Hassabis Predicts AGI Around 2030, Urges Society to Prepare

DeepMind CEO Demis Hassabis told a Stanford audience AGI could arrive around 2030, plus or minus a year, and warned there is limited time to prepare for its effects.

Last week at the Stanford Graduate School of Business, DeepMind CEO Demis Hassabis told an audience that artificial general intelligence could arrive around 2030, “plus or minus a year,” and that society does not have much time to prepare for its economic and social effects.

Hassabis defined AGI as systems capable of performing a broad range of intellectual tasks at or beyond human levels. He said recent advances in AI agents and tool-use have clarified the remaining steps toward systems that can generalize across many problems.

He pointed to 2026 as a turning point in how AI is applied to work and development, with agents becoming genuinely useful in practical tasks. At the event he predicted: “I believe that we’re only a few years away from that, maybe like 2030 plus or minus a year.” He added that, in retrospect, people might view the present as the start of a long-term change.

Hassabis warned that planning for the consequences of AGI cannot be left to technologists alone. He said, “Society needs to hear that because we don’t have long to prepare for what that means. It’s going to be enormously profound,” and urged wider public discussion about economic disruption, labor shifts and governance before more advanced systems become common.

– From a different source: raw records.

(** [avoids P p] by the structure of [p]; lemmas on named programs come from
    the hint database. *)
Ltac avoids_step :=
  match goal with
  | |- forall _, _ => intros ?
  | |- avoids _ (Ret _) => exact I
  | |- avoids _ (Halt _) => exact I
  | |- avoids _ (panic _) => exact I
  | |- avoids _ (sys _) => apply avoids_call
  | |- avoids _ (bind _ _) => apply avoids_bind
  | |- avoids _ (bindR _ _) => apply avoids_bind
  | |- avoids _ (bindE _ _) => apply avoids_bind
  | |- avoids _ (thenE _ _) => apply avoids_bind
  | |- avoids _ (thenR _ _) => apply avoids_bind
  | |- avoids _ (go _) => apply avoids_bind
  | |- avoids _ (range_map _) => apply avoids_bind
  | |- avoids _ (loop _ _ _) => apply avoids_loop
  | |- avoids _ (fold_prog _ _ _) => apply avoids_fold
  | |- avoids _ (for_each _ _ _) => apply avoids_for_each
  | |- avoids _ (locked _ _) => apply avoids_locked
  | |- avoids _ (match ?x with _ => _ end) => destruct x
  | |- avoids _ _ => solve [auto with avoids]
  | |- _ = false => reflexivity
  end.
Ltac solve_avoids := repeat avoids_step.

Create HintDb needs.

(** [jneeds n p] likewise; loops are left to their lemmas. *)
Lemma needs_with_unlock n {A} i (p : M A) : jneeds n p -> jneeds n (with_unlock i p).
Proof.
  intros Hp t (t' & H & ->)%runs_with_unlock. apply Hp in H. rewrite polls_app. lia.
Qed.

Lemma needs_sys n c : jneeds n (sys c).
Proof. exact (needs_call is_poll n (S := jfs) c). Qed.

Ltac needs_step :=
  match goal with
  | |- forall _, _ => intros ?
  | |- needs _ _ (Ret _) => apply needs_ret
  | |- needs _ _ (panic _) => apply needs_panic
  | |- needs _ _ (sys _) => apply needs_sys
  | |- needs _ _ (bind _ _) => apply needs_bind
  | |- needs _ _ (bindR _ _) => apply needs_bind
  | |- needs _ _ (bindE _ _) => apply needs_bind
  | |- needs _ _ (thenE _ _) => apply needs_bind
  | |- needs _ _ (thenR _ _) => apply needs_bind
  | |- needs _ _ (go _) => apply needs_bind
  | |- needs _ _ (range_map _) => apply needs_bind
  | |- needs _ _ (fold_prog _ _ _) => apply needs_fold
  | |- needs _ _ (for_each _ _ _) => apply needs_for_each
  | |- needs _ _ (locked _ _) => apply needs_bind; [|intros _; apply needs_with_unlock]
  | |- needs _ _ (match ?x with _ => _ end) => destruct x
  | |- needs _ _ _ => solve [auto with needs]
  end.
Ltac solve_needs := repeat needs_step.

(** A round that goes on polls the environment. *)
Definition round_polls {R} (p : M (unit + R)) : Prop :=
  wp p (fun t o => match o with Done (inl _) => (1 <= jpolls t)%nat | _ => True end) [].
Definition with_name (n : string) (m : ObjectMeta) : ObjectMeta :=
  {| Name := n; Namespace := Namespace m; UID := UID m; ResourceVersion := ResourceVersion m;
     Labels := Labels m; Annotations := Annotations m; Finalizers := Finalizers m;
     CreationTimestamp := CreationTimestamp m; DeletionTimestamp := DeletionTimestamp m; OwnerReferences := OwnerReferences m |}.

Definition NewMountPod (s : JfsSetting) (podName : string) : M (Pod * JfsSetting) :=
  p <- genCommonJuicePod s genCommonContainer ;;
  let '(pod, s) := p in
  let spec := update_first
                (fun c => with_env [("JFS_FOREGROUND", "1")]
                            (with_command ["sh"; "-c"; mount_script s] c)) (p_spec pod) in
  let spec := add_volumes genPodVolumes spec in
  let spec := add_volumes (genCacheDirVolumes s) spec in
  let spec := add_volumes (genHostPathVolumes s) spec in
  Ret ({| p_meta := with_name podName (p_meta pod); p_spec := spec; p_status := p_status pod |}, s).

(** ** The pod that cleans the cache (pod.go) *)

Definition genCleanCachePod (s : JfsSetting) : Pod :=
  let vols :=
    imap (fun idx cacheDir =>
            let name := "cachedir-" +:+ pretty (idx : nat) in
            ({| v_name := name;
                v_source := HostPath (path_Join [cacheDir; UUID s; "raw"]) (Some Directory) |},
             mount_at name (path_Join ["/var/jfsCache"; name]))) (CacheDirs s) in
  {| p_meta := {| Name := ""; Namespace := a_Namespace (attr_of s); UID := ""; ResourceVersion := "";
                  Labels := Some {[ PodTypeKey := PodTypeValue ]}; Annotations := Some ∅;
                  Finalizers := []; CreationTimestamp := 0; DeletionTimestamp := None; OwnerReferences := None |};
     p_spec := with_volumes vols.*1 (with_containers
                 [{| c_name := "jfs-cache-clean"; c_image := a_Image (attr_of s);
                     c_command := ["sh"; "-c"; "rm -rf /var/jfsCache/*/chunks"]; c_env := [];
                     c_envFrom := []; c_resources := no_resources; c_volumeMounts := vols.*2;
                     c_ports := []; c_lifecycle := None; c_livenessProbe := None;
                     c_readinessProbe := None; c_startupProbe := None; c_privileged := false; c_capabilities := [] |}]
                 empty_spec);
     p_status := empty_status |}.
(* ===== verification/BuilderFacts.v ===== *)
(** * Properties of the pods the driver creates

    The mount path of a mount pod can be read back from its command (the pod
    driver relies on it to unmount and recover), its volumes and mounts agree,
    and its metadata carries the bookkeeping the controllers rely on. *)
From S2P Require Import Prelude.
From S2P Require Import GoStrings.
From S2P Require Import Decimal.
From S2P Require Import Hash.
From S2P Require Import K8s.
From S2P Require Import GoTime.
From S2P Require Import Prog.
From S2P Require Import Effects.
From S2P Require Import Config.
From S2P Require Import Util.
From S2P Require Import PodUtil.
From S2P Require Import Setting.
From S2P Require Import JfsSetting.
From S2P Require Import Builder.
From Stdlib Require Import Ascii.
#[local] Open Scope Z_scope.
#[local] Open Scope go_scope.

(** ** Reading the mount path back *)

(** A character that neither the shell nor the splitting of the command
    treats specially. *)
Definition plain_char (c : ascii) : bool := negb (is_space c) && negb (bool_decide (c ∈ bash_special)).
Definition plain (s : string) : Prop := s <> "" /\ all_chars plain_char s = true.
Definition one_line (s : string) : bool := all_chars (fun c => negb (bool_decide (c = "010"%char))) s.

Lemma plain_no_space s : plain s -> no_space s = true.
Proof.
  intros [_ H]. eapply all_chars_weaken; [|exact H]. intros c. unfold plain_char.
  by rewrite andb_true_iff; intros [].
Qed.

Lemma plain_not_special s : plain s -> containsOne s bash_special = false.
Proof.
  intros [_ H]. induction s as [|c s IH]; [done|]. simpl in *. apply andb_true_iff in H as [Hc Hs].
  unfold plain_char in Hc. apply andb_true_iff in Hc as [_ Hc%negb_true_iff]. by rewrite Hc, IH.
Qed.

Lemma EscapeBashStr_plain s : plain s -> EscapeBashStr s = s.
Proof. intros H. unfold EscapeBashStr. by rewrite plain_not_special. Qed.

Lemma plain_absent s d new : plain_char d = false -> plain s -> ReplaceAll s (String d "") new = s.
Proof. intros Hd [_ H]. apply ReplaceAll_absent. by eapply all_chars_free. Qed.

Lemma no_space_one_line s : no_space s = true -> one_line s = true.
Proof.
  apply all_chars_weaken. intros c Hc%negb_true_iff. apply negb_true_iff, bool_decide_eq_false.
  by intros ->.
Qed.

Lemma EscapeBashStr_one_line s : one_line s = true -> one_line (EscapeBashStr s) = true.
Proof.
  intros H. unfold EscapeBashStr. destruct (containsOne s bash_special); cbn [negb]; [|done].
  unfold one_line. rewrite !all_chars_app, !all_chars_ReplaceAll; try done.
  by apply all_chars_ReplaceAll.
Qed.

Lemma QuoteForShell_ReplaceAll cmd :
  QuoteForShell cmd = ReplaceAll (ReplaceAll cmd "(" "\(") ")" "\)".
Proof.
  unfold QuoteForShell. destruct (Contains cmd "(") eqn:E1.
  - destruct (Contains (ReplaceAll cmd "(" "\(") ")") eqn:E2; [done|].
    by rewrite (ReplaceAll_absent _ ")") by done.
  - rewrite (ReplaceAll_absent cmd "(") by done. destruct (Contains cmd ")") eqn:E2; [done|].
    by rewrite (ReplaceAll_absent cmd ")") by done.
Qed.

Lemma QuoteForShell_app a b : QuoteForShell (a +:+ b) = QuoteForShell a +:+ QuoteForShell b.
Proof. by rewrite !QuoteForShell_ReplaceAll, !ReplaceAll_char_app. Qed.
Lemma QuoteForShell_plain s : plain s -> QuoteForShell s = s.
Proof. intros H. by rewrite QuoteForShell_ReplaceAll, (plain_absent s "("), plain_absent. Qed.
Lemma QuoteForShell_one_line s : one_line s = true -> one_line (QuoteForShell s) = true.
Proof. intros H. rewrite QuoteForShell_ReplaceAll. by do 2 (apply all_chars_ReplaceAll; [done|]). Qed.
Lemma QuoteForShell_no_space s : no_space s = true -> no_space (QuoteForShell s) = true.
Proof. intros H. rewrite QuoteForShell_ReplaceAll. by do 2 (apply all_chars_ReplaceAll; [done|]). Qed.
Lemma QuoteForShell_nonempty s : s <> "" -> QuoteForShell s <> "".
Proof.
  destruct s as [|c s]; [done|]. intros _. rewrite QuoteForShell_ReplaceAll, ReplaceAll_cons.
  case_bool_decide; cbn [String.append]; rewrite ReplaceAll_cons; by case_bool_decide.
Qed.

(** What the mount command looks like to the reader of the mount path. *)
Lemma mount_command_fields s attr :
  plain (MountPath s) -> (IsCe s = false -> plain (Source s)) ->
  Forall (fun o => one_line o = true) (Options s) ->
  one_line (genMountCommand s attr) = true /\
  exists a b rest, Fields (genMountCommand s attr) = a :: b :: MountPath s :: rest.
Proof.
  intros Hm Hs Ho. unfold genMountCommand.
  assert (forall a b opts, plain a -> b <> "" -> no_space b = true -> one_line opts = true ->
    one_line (QuoteForShell (Join [a; b; MountPath s; "-o"; opts] " ")) = true /\
    exists a' b' rest,
      Fields (QuoteForShell (Join [a; b; MountPath s; "-o"; opts] " ")) = a' :: b' :: MountPath s :: rest) as HJ.
  { intros a b opts Ha Hb Hb' Hopts. split.
    - apply QuoteForShell_one_line, all_chars_Join; [done|].
      repeat constructor; try done; by apply no_space_one_line; first [done|apply plain_no_space].
    - cbn [Join]. rewrite !QuoteForShell_app, (QuoteForShell_plain a), (QuoteForShell_plain (MountPath s)) by done.
      change (QuoteForShell " ") with " ". cbn [String.append].
      do 3 eexists. rewrite !Fields_word; first reflexivity;
        first [by apply plain_no_space | by apply QuoteForShell_nonempty
              | by apply QuoteForShell_no_space | by destruct Ha | by destruct Hm]. }
  assert (one_line (Join (ce_mount_options s attr) ",") = true) as Hce.
  { apply all_chars_Join; [done|]. unfold ce_mount_options, metrics_option.
    destruct (ContainsPrefix _ _); [done|]. apply Forall_app. split; [done|].
    by destruct (a_HostNetwork attr); repeat constructor. }
  assert (one_line (Join (ee_mount_options s) ",") = true) as Hee.
  { apply all_chars_Join; [done|]. unfold ee_mount_options. case_bool_decide; by repeat constructor. }
  unfold mount_args. destruct (IsCe s) eqn:Ec; rewrite (EscapeBashStr_plain (MountPath s)) by done.
  - by apply HJ; [| | |apply EscapeBashStr_one_line].
  - rewrite (EscapeBashStr_plain (Source s)) by auto.
    apply HJ; [done|by destruct (Hs eq_refl)|by apply plain_no_space, Hs|by apply EscapeBashStr_one_line].
Qed.

Section mount_pod.
Context `{Globals} `{QuantityParser} `{SettingCodec}.

(** Regenerating the attributes changes nothing else. *)
Lemma regen_attr_spec s : exists a, regen_attr s = with_Attr a s.
Proof. unfold regen_attr, GenPodAttrWithCfg. by eexists. Qed.

Lemma NewMountPod_container s n t pod s' :
  runs (NewMountPod s n) t (Done (pod, s')) ->
  s' = regen_attr s /\
  exists c cs, Containers (p_spec pod) = c :: cs /\ c_command c = ["sh"; "-c"; mount_script s'].
Proof.
  unfold NewMountPod. intros [(t1 & t2 & p & -> & Hg & Hr)|(e & _ & ?)]%runs_bind; [|done].
  unfold genCommonJuicePod in Hg. apply runs_range_map in Hg as (l & e & t' & _ & -> & _ & [-> [= ->]]).
  destruct Hr as [-> [= -> ->]]. split; [done|]. by do 2 eexists.
Qed.

Lemma last_line init cmd :
  one_line cmd = true ->
  last (Split (if bool_decide (init = "") then cmd else Join [init; cmd] newline) newline) = Some cmd.
Proof.
  intros Hl. assert (free_of "010"%char cmd) as Hf by (by eapply all_chars_free; [|exact Hl]).
  case_bool_decide.
  - unfold Split. rewrite split_go_absent; [done|done|exact Hf].
  - apply last_Split_char, Hf.
Qed.

(** C17: the mount path survives the round trip through the pod.  For a mount
    path below [/jfs] and (enterprise) a source that need no quoting, and mount
    options of one line each, the pod driver reads from the command of the pod
    that [NewMountPod] creates exactly the mount path and the volume directory
    it was created for, whatever the format command before it, the options and
    the attributes. *)
Theorem NewMountPod_mount_path s n t pod s' x v rest :
  runs (NewMountPod s n) t (Done (pod, s')) ->
  plain (MountPath s) -> HasPrefix (MountPath s) PodMountBase = true ->
  Split (MountPath s) "/" = x :: "jfs" :: v :: rest ->
  (IsCe s = false -> plain (Source s)) ->
  Forall (fun o => one_line o = true) (Options s) ->
  GetMountPathOfPod pod = Ok (MountPath s, v).
Proof.
  intros Hr Hm Hp Hsplit Hs Ho. apply NewMountPod_container in Hr as (-> & c & cs & Hc & Hcmd).
  unfold GetMountPathOfPod. rewrite Hc, Hcmd. unfold ParseMntPath.
  destruct (regen_attr_spec s) as [a ->]. unfold mount_script.
  destruct (mount_command_fields (with_Attr a s) (attr_of (with_Attr a s))) as (Hol & x' & y' & r' & HF); [done..|].
  change (String "010" "") with newline. rewrite last_line by done. cbn [from_option]. unfold id. rewrite HF.
  cbn [MountPath with_Attr]. rewrite Hp. by rewrite Hsplit.
Qed.
End mount_pod.

(** ** Numbered names *)

(** A name up to its first digit: the family it belongs to. *)
Fixpoint family (s : string) : string :=
  match s with
  | EmptyString => ""
  | String c s' => if is_digit c then "" else String c (family s')
  end.

Lemma family_numbered pre (n : nat) :
  all_chars (fun c => negb (is_digit c)) pre = true -> family (pre +:+ pretty n) = pre.
Proof.
  intros Hp. destruct (pretty_digit n) as (d & r & -> & Hd).
  induction pre as [|c pre IH]; simpl in *; [by rewrite Hd|].
  apply andb_true_iff in Hp as [Hc%negb_true_iff Hp]. by rewrite Hc, IH.
Qed.

Lemma NoDup_imap {A} (g : nat -> string) (l : list A) :
  (forall i j, g i = g j -> i = j) -> NoDup (imap (fun i _ => g i) l).
Proof.
  intros Hg. assert (forall k, imap (fun i (_ : A) => g (k + i)%nat) l = g <$> seq k (length l)) as Heq.
  { induction l as [|x l IH]; intros k; [done|]. cbn. rewrite Nat.add_0_r. f_equal.
    rewrite <-IH. apply imap_ext. intros i y _. cbn. f_equal. lia. }
  change (NoDup (imap (fun i (_ : A) => g (0 + i)%nat) l)).
  rewrite Heq. apply NoDup_fmap_2_strong; [|apply NoDup_seq]. auto.
Qed.

Lemma numbered_inj pre (i j : nat) : pre +:+ pretty i = pre +:+ pretty j -> i = j.
Proof. intros E%str_app_inv_head. by apply pretty_nat_inj. Qed.

(** Families of names without duplicates, with different families, have no
    duplicates together. *)
Lemma NoDup_families (ls : list (string * list string)) :
  NoDup ls.*1 ->
  Forall (fun kl => NoDup kl.2 /\ Forall (fun x => family x = kl.1) kl.2) ls ->
  NoDup (mjoin ls.*2).
Proof.
  induction ls as [|[k l] ls IH]; intros Hk Hl; [constructor|]. cbn in *.
  apply NoDup_cons in Hk as [Hk1 Hk2]. apply Forall_cons in Hl as [[Hn Hf] Hl]. cbn in *.
  apply NoDup_app. split_and!; [done| |by apply IH].
  intros x Hx (l' & Hx' & Hl')%list_elem_of_join. apply list_elem_of_fmap in Hl' as ([k' l''] & -> & Hin).
  apply Hk1. rewrite <-(proj1 (Forall_forall _ _) Hf x Hx).
  destruct (proj1 (Forall_forall _ _) Hl _ Hin) as [_ Hf'].
  rewrite (proj1 (Forall_forall _ _) Hf' x Hx').
  apply list_elem_of_fmap. by exists (k', l'').
Qed.

(** ** The volumes of a mount pod *)

Definition names (l : list (Volume * VolumeMount)) : list string := map (fun e => v_name e.1) l.
Definition paired (l : list (Volume * VolumeMount)) : Prop :=
  Forall (fun e => vm_name e.2 = v_name e.1) l.

Lemma paired_names l : paired l -> map vm_name l.*2 = names l.
Proof. induction 1 as [|e l He Hl IH]; [done|]. cbn. by rewrite He, IH. Qed.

Opinions within the industry vary. Some leaders have predicted AGI within a similar near-term window, while others have suggested current model capabilities are already approaching broad intelligence. Several founders and researchers argue that present frontier systems meet some definitions of general intelligence.

Other experts remain skeptical. Tests designed to measure adaptive learning in unfamiliar environments have found major models scoring well below human performance. One benchmark reported leading models scoring under 1 percent while human participants achieved perfect results, a gap cited by those who say more development is required before calling current systems AGI.

The lack of a single, shared definition of AGI contributes to the debate. Malo Bourgon, CEO of the Machine Intelligence Research Institute, noted that differing definitions make it hard to determine when a system should be classified as AGI.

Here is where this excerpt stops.